Stored data entries
:::
(* ===== verification/FakeStore.v ===== *)
(** * [src/test_harness/fake_blob_store.rs]: the in-memory blob service of the
    test suite.

    A map from container and blob to a body and an etag behind a lock, and one
    responder per HTTP method.  The request is what the responders read of it:
    raw path segments, decoded query pairs, header values and the body; the
    url and HTTP crates produce these.  A panic while the lock is held is
    [None]: the lock is poisoned and the service is gone. *)

From S2P Require Import Prelude RustStr BlobService.
Local Open Scope Z_scope.

(** ** State *)

Record BlobEntry := mkBlobEntry { entry_body : str; entry_etag : str }.

Record State := mkState { fs_blobs : gmap str BlobEntry; next_etag_seq : Z }.

Definition state_new : State := mkState ∅ 1.

Definition dq : ascii := "034".

(** [{:016X}] of a u64: it has at most 16 hexadecimal digits. *)
Definition hex_digit (d : Z) : ascii := if d <? 10 then byte_of (48 + d) else byte_of (55 + d).

Fixpoint hex_digits (n : nat) (z : Z) : str :=
  match n with
  | O => []
  | S n' => hex_digits n' (z / 16) ++ [hex_digit (z mod 16)]
  end.

Definition etag_text (seq : Z) : str := dq :: "0x" ++ hex_digits 16 seq ++ [dq].

Definition mint_etag (st : State) : option (str * State) :=
  let seq := next_etag_seq st in
  if seq + 1 <=? u64_max
  then Some (etag_text seq, mkState (fs_blobs st) (seq + 1))
  else None.

Definition blob_key (container blob : str) : str := container ++ "/" ++ blob.

(** ** The helpers the tests call directly *)

Definition insert_entry (st : State) (key body : str) : option (str * State) :=
  '(etag, st') ← mint_etag st;
  Some (etag, mkState (<[key := mkBlobEntry body etag]> (fs_blobs st')) (next_etag_seq st')).

Definition put_blob (st : State) (container blob body : str) : option (str * State) :=
  insert_entry st (blob_key container blob) body.

Definition get_blob (st : State) (container blob : str) : option str :=
  entry_body <$> fs_blobs st !! blob_key container blob.

Definition read_etag (st : State) (container blob : str) : option str :=
  entry_etag <$> fs_blobs st !! blob_key container blob.

(** The entries of a container under a prefix, sorted by name: [strip_prefix],
    [filter] and [sort_by] over the map. *)
Definition name_le (a b : str * str) : Prop := str_leb a.1 b.1 = true.
#[export] Instance name_le_dec : RelDecision name_le.
Proof. intros a b. unfold name_le. apply _. Defined.

Definition names_etags (st : State) (container : str) (prefix : option str) : list (str * str) :=
  merge_sort name_le
    (List.filter (fun ne => match prefix with Some p => starts_with p ne.1 | None => true end)
       (omap (fun kv => n ← strip_prefix (container ++ "/") kv.1; Some (n, entry_etag kv.2))
          (map_to_list (fs_blobs st)))).

Definition list_blobs (st : State) (container : str) (prefix : option str) : list str :=
  map fst (names_etags st container prefix).

(** ** Requests *)

Inductive Method := GET | HEAD | PUT | DELETE.

(** [req_header h] is [headers.get(h)]: absent, or a value that is text
    ([to_str] succeeds) or is not. *)
Record HttpRequest := mkHttpRequest {
  req_method : Method;
  req_segments : option (list str);
  req_query : list (str * str);
  req_header : str -> option (option str);
  req_body : str }.

(** [c.to_digit(16)]. *)
Definition to_digit16 (c : ascii) : option Z :=
  if is_ascii_digit c then Some (byte c - 48)
  else if (97 <=? byte c) && (byte c <=? 102) then Some (byte c - 87)
  else if (65 <=? byte c) && (byte c <=? 70) then Some (byte c - 55)
  else None.

Fixpoint percent_decode_loop (s : str) : str :=
  match s with
  | [] => []
  | c :: s1 =>
      match s1 with
      | h :: l :: s3 =>
          if ascii_eqb c "%" then
            match to_digit16 h, to_digit16 l with
            | Some h, Some l => byte_of (h * 16 + l) :: percent_decode_loop s3
            | _, _ => c :: percent_decode_loop s1
            end
          else c :: percent_decode_loop s1
      | _ => c :: percent_decode_loop s1
      end
  end.

Definition percent_decode (s : str) : str :=
  let out := percent_decode_loop s in
  if utf8_valid out then out else s.

Definition nonempty_segments (req : HttpRequest) : list str :=
  List.filter (fun seg => negb (str_eqb seg [])) (default [] (req_segments req)).

Definition split_container_blob (req : HttpRequest) : option (str * str) :=
  match nonempty_segments req with
  | container :: seg :: segs => Some (percent_decode container, join_with "/" (map percent_decode (seg :: segs)))
  | _ => None
  end.

Definition if_match_header (req : HttpRequest) : option str := mjoin (req_header req (lit "If-Match")).

(** [s.parse::<usize>()]. *)
Definition parse_usize (s : str) : option Z :=
  match s with
  | [] => None
  | c :: s' =>
      v ← (if ascii_eqb c "+" then match s' with [] => None | _ => parse_digits 0 s' end else parse_digits 0 s);
      if v <=? u64_max then Some v else None
  end.

Definition len (s : str) : Z := Z.of_nat (length s).

(** [body_len.saturating_sub(1)]. *)
Definition last_index (body_len : Z) : Z := Z.max 0 (body_len - 1).

Definition parse_range_header (req : HttpRequest) (body_len : Z) : option (Z * Z) :=
  raw ← mjoin (match req_header req (lit "x-ms-range") with Some v => Some v | None => req_header req (lit "Range") end);
  spec ← strip_prefix "bytes=" raw;
  '(start_s, end_s) ← split_once "-" spec;
  start ← parse_usize (trim start_s);
  end_ ← (if str_eqb (trim end_s) [] then Some (last_index body_len) else parse_usize (trim end_s));
  let end_ := Z.min end_ (last_index body_len) in
  if end_ <? start then None else Some (start, end_).

(** [entry.body.slice(start..=end)] panics outside the body. *)
Definition slice_inclusive (body : str) (start end_ : Z) : option str :=
  if (start <=? end_ + 1) && (end_ + 1 <=? len body)
  then Some (take (Z.to_nat (end_ + 1 - start)) (drop (Z.to_nat start) body)) else None.

(** ** Responses; [now] is the text of [last_modified_now] *)

Record ResponseTemplate := mkResponse { status : Z; headers : list (str * str); resp_body : str }.

Definition plain_response (code : Z) : ResponseTemplate := mkResponse code [] [].

Definition get_response (now : str) (req : HttpRequest) (st : State) : option (State * ResponseTemplate) :=
  match split_container_blob req with
  | None => Some (st, mkResponse 400 [] "bad path")
  | Some (container, blob) =>
      match fs_blobs st !! blob_key container blob with
      | None => Some (st, plain_response 404)
      | Some entry =>
          let total_len := len (entry_body entry) in
          match parse_range_header req total_len with
          | Some (start, end_) =>
              slice ← slice_inclusive (entry_body entry) start end_;
              let content_range := "bytes " ++ show_Z start ++ "-" ++ show_Z end_ ++ "/" ++ show_Z total_len in
              Some (st, mkResponse 206
                [(lit "ETag", entry_etag entry); (lit "Last-Modified", now); (lit "Content-Length", show_Z (len slice));
                 (lit "Content-Range", content_range); (lit "x-ms-version", lit "2022-11-02");
                 (lit "x-ms-blob-type", lit "BlockBlob")] slice)
          | None =>
              Some (st, mkResponse 200
                [(lit "ETag", entry_etag entry); (lit "Last-Modified", now); (lit "Content-Length", show_Z total_len);
                 (lit "x-ms-version", lit "2022-11-02"); (lit "x-ms-blob-type", lit "BlockBlob")] (entry_body entry))
          end
      end
  end.

Definition head_response (now : str) (req : HttpRequest) (st : State) : State * ResponseTemplate :=
  (st, match split_container_blob req with
       | None => plain_response 400
       | Some (container, blob) =>
           match fs_blobs st !! blob_key container blob with
           | None => plain_response 404
           | Some entry => mkResponse 200
               [(lit "ETag", entry_etag entry); (lit "Last-Modified", now);
                (lit "Content-Length", show_Z (len (entry_body entry))); (lit "x-ms-version", lit "2022-11-02");
                (lit "x-ms-blob-type", lit "BlockBlob"); (lit "Accept-Ranges", lit "bytes")] []
           end
       end).

(** The characters replaced are single bytes and no part of a longer UTF-8
    sequence, so the loop over [chars] is one over bytes. *)
Definition escape_char (c : ascii) : str :=
  if ascii_eqb c "<" then "&lt;" else if ascii_eqb c ">" then "&gt;" else if ascii_eqb c "&" then "&amp;"
  else if ascii_eqb c dq then "&quot;" else if ascii_eqb c "'" then "&apos;" else [c].

Definition xml_escape (s : str) : str := concat (map escape_char s).

Definition xml_blob (ne : str * str) : str :=
  "<Blob><Name>" ++ xml_escape ne.1 ++ "</Name><Properties><Etag>" ++ xml_escape ne.2 ++ "</Etag></Properties></Blob>".

Definition xml_head (container : str) (prefix : option str) : str :=
  "<?xml version=" ++ dq :: "1.0" ++ dq :: " encoding=" ++ dq :: "utf-8" ++ dq :: "?>"
  ++ "<EnumerationResults ServiceEndpoint=" ++ dq :: "http://127.0.0.1/" ++ dq :: " ContainerName=" ++ dq :: container ++ dq :: ">"
  ++ match prefix with Some p => "<Prefix>" ++ xml_escape p ++ "</Prefix>" | None => [] end
  ++ "<Blobs>".

Definition xml_tail : str := "</Blobs><NextMarker/></EnumerationResults>".

Definition list_xml (container : str) (prefix : option str) (items : list (str * str)) : str :=
  xml_head container prefix ++ concat (map xml_blob items) ++ xml_tail.

Definition respond_list (req : HttpRequest) (st : State) : State * ResponseTemplate :=
  (st, match map percent_decode (nonempty_segments req) with
       | [] => mkResponse 400 [] "missing container"
       | container :: _ =>
           let prefix := snd <$> find (fun kv => str_eqb kv.1 "prefix") (req_query req) in
           let xml := list_xml container prefix (names_etags st container prefix) in
           mkResponse 200
             [(lit "Content-Type", lit "application/xml"); (lit "Content-Length", show_Z (len xml));
              (lit "x-ms-version", lit "2022-11-02")] xml
       end).

Definition is_list (req : HttpRequest) : bool :=
  existsb (fun kv => str_eqb kv.1 "comp" && str_eqb kv.2 "list") (req_query req).

Definition put_response (now : str) (req : HttpRequest) (st : State) : option (State * ResponseTemplate) :=
  match split_container_blob req with
  | None => Some (st, mkResponse 400 [] "bad path")
  | Some (container, blob) =>
      let key := blob_key container blob in
      let refused := match if_match_header req with
                     | Some want => match fs_blobs st !! key with
                                    | None => true
                                    | Some entry => negb (str_eqb (entry_etag entry) want)
                                    end
                     | None => false
                     end in
      if refused then Some (st, plain_response 412)
      else
        '(new_etag, st') ← insert_entry st key (req_body req);
        Some (st', mkResponse 201
          [(lit "ETag", new_etag); (lit "Last-Modified", now); (lit "x-ms-version", lit "2022-11-02");
           (lit "x-ms-request-server-encrypted", lit "true")] [])
  end.

Definition delete_response (req : HttpRequest) (st : State) : State * ResponseTemplate :=
  match split_container_blob req with
  | None => (st, mkResponse 400 [] "bad path")
  | Some (container, blob) =>
      let key := blob_key container blob in
      match fs_blobs st !! key with
      | None => (st, plain_response 404)
      | Some entry =>
          if match if_match_header req with Some want => negb (str_eqb (entry_etag entry) want) | None => false end
          then (st, plain_response 412)
          else (mkState (delete key (fs_blobs st)) (next_etag_seq st),
                mkResponse 202 [(lit "x-ms-version", lit "2022-11-02")] [])
      end
  end.

(** The mocks [boot_server] mounts. *)
Definition respond (now : str) (req : HttpRequest) (st : State) : option (State * ResponseTemplate) :=
  match req_method req with
  | GET => if is_list req then Some (respond_list req st) else get_response now req st
  | HEAD => Some (head_response now req st)
  | PUT => put_response now req st
  | DELETE => Some (delete_response req st)
  end.
Lemma record_edit_addressed bl plan op plan' :
  build_blob_table num_rows_in_footer bl = Ok (blob_table plan) -> NoDup (map fst bl) ->
  Z.of_nat (length (blob_table plan)) <= u32_max -> is_u16 (offset (edit_rid op)) ->
  plan_addressed bl plan -> record_edit plan op = Ok plan' -> plan_addressed bl plan'.
Proof.
  intros Hb Hnd Hlen Hoff Hp H. apply record_edit_Ok in H as (_ & base & row & Hr & ->).
  pose proof (resolve_addressed _ plan bl _ _ _ Hb Hnd Hlen Hoff Hr) as Ha.
  assert (as_u32 row = row) as Hrow by (apply as_u32_id; by destruct Ha as (? & ? & ? & ? & _ & _ & _ & _ & _ & ?)).
  intros b e He. cbn [with_edit edits] in He.
  apply lookup_insert_Some in He as [[<- <-]|[_ He]]; [|exact (Hp b e He)].
  split.
  { exists row. destruct op; unfold edits_row; cbn [deletes updates]; [left|right].
    - rewrite Hrow, bm_contains_insert, bool_decide_eq_true_2 by done. done.
    - by rewrite lookup_insert_eq. }
  assert (forall r, edits_row (default BlobEdits_default (edits plan !! base)) r -> addressed num_rows_in_footer plan bl base r) as Hold.
  { intros r Hin. destruct (edits plan !! base) as [e0|] eqn:E; [by apply (Hp base e0 E)|].
    destruct Hin as [Hin|[? Hin]]; cbn in Hin; [by rewrite bm_contains_empty in Hin|by rewrite lookup_empty in Hin]. }
  intros r Hin. change (addressed num_rows_in_footer plan bl base r).
  destruct op; destruct Hin as [Hin|Hin]; cbn [deletes updates] in Hin;
    try (by apply Hold; left); try (by apply Hold; right).
  - rewrite Hrow, bm_contains_insert in Hin. apply orb_true_iff in Hin as [Hin|Hin]; [|by apply Hold; left].
    apply bool_decide_eq_true in Hin. by subst r.
  - destruct Hin as [ovr' Hin]. apply lookup_insert_Some in Hin as [[<- _]|[_ Hin]]; [done|].
    apply Hold. right. by exists ovr'.
Qed.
:::
## Problem description
Every line in the entries above that mentions the word "unfold" must be shown.

## Written solution
Proof. intros a b. unfold name_le. apply _. Defined.
  { exists row. destruct op; unfold edits_row; cbn [deletes updates]; [left|right].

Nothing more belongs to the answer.